Да и вообще все эти тошноты - чепуха. Наверное, от настроения. А может, освещение на него так действует? Сзади, из высоких чистых окон скупо льется серовато-желтый зимний свет, расплывается тусклыми пятнами по стенам, по потолку. А на потолке почему-то горят неяркие, засиженные мухами плафоны. Зачем горят, если сейчас день? И откуда взялись мухи? Не со стендов ли про гигиену?

Ладно, пора заканчивать. Костя вылез из-за стола, скомандовал построение - и ребята тем же медленным четким шагом отправились в палату. Светлана Андреевна крикнула им вслед: "Чтобы через пять минут была полная тишина!"
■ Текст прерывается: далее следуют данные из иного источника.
(** * digwebs: the request dispatch pipeline of [www/web.py]

    A shallow embedding of the dispatch core of the framework: the
    middleware chain built by [fn_route], the WSGI entry point [wsgi]
    with its result translation, its three [except] clauses and its
    [finally] block, the [view] decorator and [init_middlewares].

    Python values are a small inductive type; a Python [str] is a
    [string] when its characters are below U+0100 and a list of code
    points otherwise, [bytes] is [list byte].  Code that has effects (the thread-local
    [ctx], the response object, logging, [start_response]) runs in a
    state-and-exception monad whose state records the effects as a
    trace of events. *)

From Stdlib Require Import Strings.String Strings.Ascii Strings.Byte List ZArith Lia Bool Arith.
From Stdlib Require Import Sorted Permutation DecimalString.
From Equations Require Import Equations.
Import ListNotations.
Local Open Scope string_scope.
Local Open Scope list_scope.

(** ** Python strings *)

Module Str.

(** [s.startswith(p)] *)
Fixpoint startswith (p s : string) : bool :=
  match p, s with
  | EmptyString, _ => true
  | String a p', String b s' => (Ascii.eqb a b && startswith p' s')%bool
  | String _ _, EmptyString => false
  end.

(** [s.endswith(suffix)]: the last [len(suffix)] characters of [s]
    are [suffix]. *)
Definition endswith (s suffix : string) : bool :=
  Nat.leb (String.length suffix) (String.length s)
  && String.eqb
       (substring (String.length s - String.length suffix)
                  (String.length suffix) s)
       suffix.

(** [s.replace(old, new)] for a non-empty [old]: scan from the left,
    replace every non-overlapping occurrence.  [skip] counts the
    characters of a matched occurrence still to be dropped. *)
Fixpoint replace_from (old new : string) (skip : nat) (s : string) : string :=
  match s with
  | EmptyString => EmptyString
  | String c s' =>
      match skip with
      | S k => replace_from old new k s'
      | O =>
          if startswith old s
          then String.append new (replace_from old new (String.length old - 1) s')
          else String c (replace_from old new 0 s')
      end
  end.

Definition replace (old new s : string) : string :=
  replace_from old new 0 s.

(** [needle in s] *)
Fixpoint contains (needle s : string) : bool :=
  startswith needle s
  || match s with
     | EmptyString => false
     | String _ s' => contains needle s'
     end.

(** [c in s] for a single character. *)
Fixpoint has_char (c : ascii) (s : string) : bool :=
  match s with
  | EmptyString => false
  | String a s' => Ascii.eqb a c || has_char c s'
  end.

(** One character of a [str] in UTF-8.  The characters of [string]
    are the code points U+0000..U+00FF: one byte below U+0080, two
    bytes from there on. *)
Definition utf8_char (c : ascii) : list byte :=
  let n := nat_of_ascii c in
  if Nat.ltb n 128 then [byte_of_ascii c]
  else [byte_of_ascii (ascii_of_nat (192 + n / 64));
        byte_of_ascii (ascii_of_nat (128 + n mod 64))].

(** [s.encode('utf-8')] *)
Fixpoint encode_utf8 (s : string) : list byte :=
  match s with
  | EmptyString => []
  | String c s' => utf8_char c ++ encode_utf8 s'
  end.

(** The code points of a [str]. *)
Definition points (s : string) : list N :=
  map N_of_ascii (list_ascii_of_string s).

End Str.

(** ** UTF-8 *)

Module Utf8.

(** The bytes of one code point, as numbers.  Code points run up to
    U+10FFFF; the surrogates U+D800..U+DFFF have no encoding, and
    [encode('utf-8')] raises [UnicodeEncodeError] for them. *)
Definition encode_point (cp : N) : option (list N) :=
  if (cp <? 0x80)%N then Some [cp]
  else if (cp <? 0x800)%N then
    Some [0xC0 + cp / 64; 0x80 + cp mod 64]%N
  else if ((0xD800 <=? cp) && (cp <=? 0xDFFF))%N then None
  else if (cp <? 0x10000)%N then
    Some [0xE0 + cp / 4096; 0x80 + (cp / 64) mod 64; 0x80 + cp mod 64]%N
  else if (cp <? 0x110000)%N then
    Some [0xF0 + cp / 262144; 0x80 + (cp / 4096) mod 64;
          0x80 + (cp / 64) mod 64; 0x80 + cp mod 64]%N
  else None.

Fixpoint encode (cps : list N) : option (list N) :=
  match cps with
  | [] => Some []
  | cp :: cps' =>
      match encode_point cp, encode cps' with
      | Some bs, Some bs' => Some (bs ++ bs')
      | _, _ => None
      end
  end.

Definition byte_of_N (n : N) : byte :=
  match Byte.of_N n with Some b => b | None => x00 end.

(** [s.encode('utf-8')] for a [str] given by its code points; [None]
    where Python raises [UnicodeEncodeError]. *)
Definition encode_bytes (cps : list N) : option (list byte) :=
  option_map (map byte_of_N) (encode cps).

(** A continuation byte: [10xxxxxx]. *)
Definition continues (b : N) : bool := ((0x80 <=? b) && (b <? 0xC0))%N.
(** * Trove resources of terraform-provider-openstack: create / poll / read / delete

    A shallow embedding of the four resource adapters
    (instance, database, user, configuration group) and of the
    poll-until-state primitive they drive, followed by the properties of the
    reconciliation pattern. *)

From Stdlib Require Import ZArith String Ascii List Lia.
From stdpp Require Import base strings gmap list.

Local Open Scope string_scope.

(** ** Errors

    Go's [error] values that the adapters can see.  The adapters branch on
    one kind only, [gophercloud.ErrDefault404]; everything else is opaque to
    them and is rendered with [Error()] inside [fmt.Errorf]. *)

Inductive error : Type :=
| ErrDefault404 (msg : string)          (* gophercloud.ErrDefault404 *)
| ErrRemote (msg : string)              (* any other error of the API client *)
| errorString (msg : string)            (* the value built by fmt.Errorf *)
| TimeoutError (LastState : string)     (* the poll window is exhausted *)
| UnexpectedStateError (State : string) (ExpectedState : list string).

Definition Error (e : error) : string :=
  match e with
  | ErrDefault404 msg => msg
  | ErrRemote msg => msg
  | errorString msg => msg
  | TimeoutError last => "timeout while waiting for state (last state: '" +:+ last +:+ "')"
  | UnexpectedStateError st _ => "unexpected state '" +:+ st +:+ "'"
  end.

(** [_, ok := err.(gophercloud.ErrDefault404)] *)
Definition is_ErrDefault404 (e : error) : bool :=
  match e with ErrDefault404 _ => true | _ => false end.

#[global] Instance error_eq_dec : EqDecision error.
Proof. solve_decision. Defined.

(** ** The remote system

    Every call of the API client may observe and change the remote system;
    [R] is its state and [Remote R A] a computation over it. *)

Definition Remote (R A : Type) : Type := R → A * R.

Definition ret {R A} (a : A) : Remote R A := λ w, (a, w).

Definition bind {R A B} (m : Remote R A) (k : A → Remote R B) : Remote R B :=
  λ w, let '(a, w') := m w in k a w'.

Notation "'call' x <- m ; k" := (bind m (λ x, k))
  (at level 10, x pattern, m at level 100, k at level 200,
   format "'[v' 'call'  x  <-  m ; '/' k ']'").

(** ** Poll-until-state *)

Module resource.

(** What a [StateRefreshFunc] returns: [(interface{}, string, error)]. *)
Record Probe (A : Type) : Type := mkProbe {
  Result : option A;
  State : string;
  Err : option error }.
Arguments mkProbe {A} _ _ _.
Arguments Result {A} _.
Arguments State {A} _.
Arguments Err {A} _.

(** [Timeout] is the poll window, counted in the probes that fit into it
    after the first one; [Delay] and [MinTimeout] are in seconds. *)
Record StateChangeConf (R A : Type) : Type := mkStateChangeConf {
  Pending : list string;
  Target : list string;
  Refresh : Remote R (Probe A);
  Timeout : nat;
  Delay : Z;
  MinTimeout : Z }.
Arguments Pending {R A} _.
Arguments Target {R A} _.
Arguments Refresh {R A} _.
Arguments Timeout {R A} _.
Arguments Delay {R A} _.
Arguments MinTimeout {R A} _.

Definition contains (l : list string) (s : string) : bool := bool_decide (s ∈ l).

(** Modelled from the spec: [StateChangeConf.WaitForState] of the
    helper/resource package is not among the sources.  It probes at once;
    a state of the target set ends the poll with success, a state of the
    pending set is followed by another probe as long as the window lasts,
    and a probe error or any other state ends the poll with an error. *)
Fixpoint poll {R A} (conf : StateChangeConf R A) (retries : nat) (w : R)
  : (string * option error) * R :=
  let '(p, w1) := Refresh conf w in
  match Err p with
  | Some err => (("", Some err), w1)
  | None =>
      if contains (Target conf) (State p) then ((State p, None), w1)
      else if contains (Pending conf) (State p) then
        match retries with
        | O => (("", Some (TimeoutError (State p))), w1)
        | S n => poll conf n w1
        end
      else (("", Some (UnexpectedStateError (State p) (Target conf))), w1)
  end.

(** [WaitForState(spec) -> (finalState, error)] *)
Definition WaitForState {R A} (conf : StateChangeConf R A)
  : Remote R (string * option error) :=
  poll conf (Timeout conf).

End resource.

(** ** The API client (gophercloud, db/v1)

    The wire types carry the fields the adapters read or write. *)

Module databases.
Module Database.
Record t : Type := mk { Name : string; CharSet : string; Collate : string }.
End Database.
Module CreateOpts.
Record t : Type := mk { Name : string; CharSet : string; Collate : string }.
End CreateOpts.
Definition BatchCreateOpts : Type := list CreateOpts.t.
End databases.

Module users.
Module User.
Record t : Type := mk {
  Name : string; Password : string; Databases : list databases.Database.t }.
End User.
Module CreateOpts.
Record t : Type := mk {
  Name : string; Password : string; Host : string;
  Databases : databases.BatchCreateOpts }.
End CreateOpts.
Definition BatchCreateOpts : Type := list CreateOpts.t.
End users.

Module instances.
Module DatastoreOpts.
Record t : Type := mk { Version : string; Type_ : string }.
(** the zero value of [var datastore instances.DatastoreOpts] *)
Definition zero : t := mk "" "".
End DatastoreOpts.
Module NetworkOpts.
Record t : Type := mk {
  UUID : string; Port : string; V4FixedIP : string; V6FixedIP : string }.
End NetworkOpts.
Module CreateOpts.
Record t : Type := mk {
  FlavorRef : string; Name : string; Size : Z;
  Datastore : DatastoreOpts.t;
  Networks : list NetworkOpts.t;
  Databases : databases.BatchCreateOpts;
  Users : users.BatchCreateOpts }.
End CreateOpts.
Module Instance.
Record t : Type := mk {
  ID : string; Name : string; Status : string; Flavor : string;
  Datastore : DatastoreOpts.t }.
End Instance.
End instances.

(** A configuration value on the wire: [interface{}] holding a string or an int. *)
Inductive value : Type :=
| VString (s : string)
| VInt (n : Z).

#[global] Instance value_eq_dec : EqDecision value.
Proof. solve_decision. Defined.

Module configurations.
Module DatastoreOpts.
Record t : Type := mk { Version : string; Type_ : string }.
Definition zero : t := mk "" "".
End DatastoreOpts.
Module CreateOpts.
Record t : Type := mk {
  Name : string; Description : string;
  Datastore : DatastoreOpts.t;
  Values : gmap string value }.
End CreateOpts.
(** [configurations.Config]; the earlier revision declares the same
    struct itself as [ConfigZ]. *)
Module Config.
Record t : Type := mk {
  Created : string; Updated : string;
  DatastoreName : string; DatastoreVersionID : string;
  DatastoreVersionName : string;
  Description : string; ID : string; Name : string;
  Values : gmap string value }.
End Config.
End configurations.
А на самом деле, конечно, никакие не пять минут, а минимум полчаса. У Наблюдательниц сейчас кончается смена, на пост другие заступают, и все это долго длится - они треплются о своем, о бабьем. Называется - "передача смены". Пока они болтают, можно переделать уйму всяких дел.

В палате Костя не спеша стянул с койки покрывало, аккуратно сложил его вчетверо и повесил на сверкающую стальную спинку кровати. Потом он разделся, но под одеяло не нырнул. Оглядев ребят - все ли как положено разобрали постели, все ли готовы к тому, что будет - он сел на тумбочку и произнес речь:

- Значит, такая хреновина, пацаны. Сегодня у нас Рыжий построился последним. И вчера тоже. И на прошлой неделе подгадил нам на линейке. Я с ним базарил-базарил, надеялся, думал, дошло до него, сделает парень выводы. Но ему до лампочки. В общем, хватит чикаться, хватит уговаривать - пора наказывать. Эй, Серега! "Морковку" мне сюда! И поживее!

Серега Ломакин быстро скрутил из вафельного полотенца для ног "морковку" и, предано глядя снизу вверх, протянул Косте. Серега делал "морковки" мастерски. Костя ему однажды показал, как вить - и у Сереги дело пошло моментально. Очень хорошо пошло. Косте даже приходило иногда на ум, что Ломакин уже сейчас готовит себя на Помощника. Конечно, делал он это не в наглую, но Косте иногда казалось, что ведет он себя как-то странно. Будто ему втихомолку что-то обещано. Хотя, если пораскинуть мозгами - вряд ли. Кто может такому сопляку что-то пообещать? В Группе имеются люди и постарше. Вот года через два еще может быть. А сейчас пускай знает свое место.

Костя взял "морковку", слез с тумбочки и вразвалку подошел к Рыжовской койке. Сам Рыжов сидел, вцепившись пальцами в подушку, бледный и растерянный. Да и остальные притихли, как всегда в такие минуты.

- Ну что, Рыжий, сам виноват, добром с тобой не получается. Сам допрыгался. А я ведь предупреждал - от слов перейду к делу. Ты думал, я шучу, да? А я с тобой не шучу, надоело, знаешь ли, шутить. Так что, братец ты мой, ложись на живот. Не бойся, на первый раз много не будет. Хватит с тебя и десяти горячих.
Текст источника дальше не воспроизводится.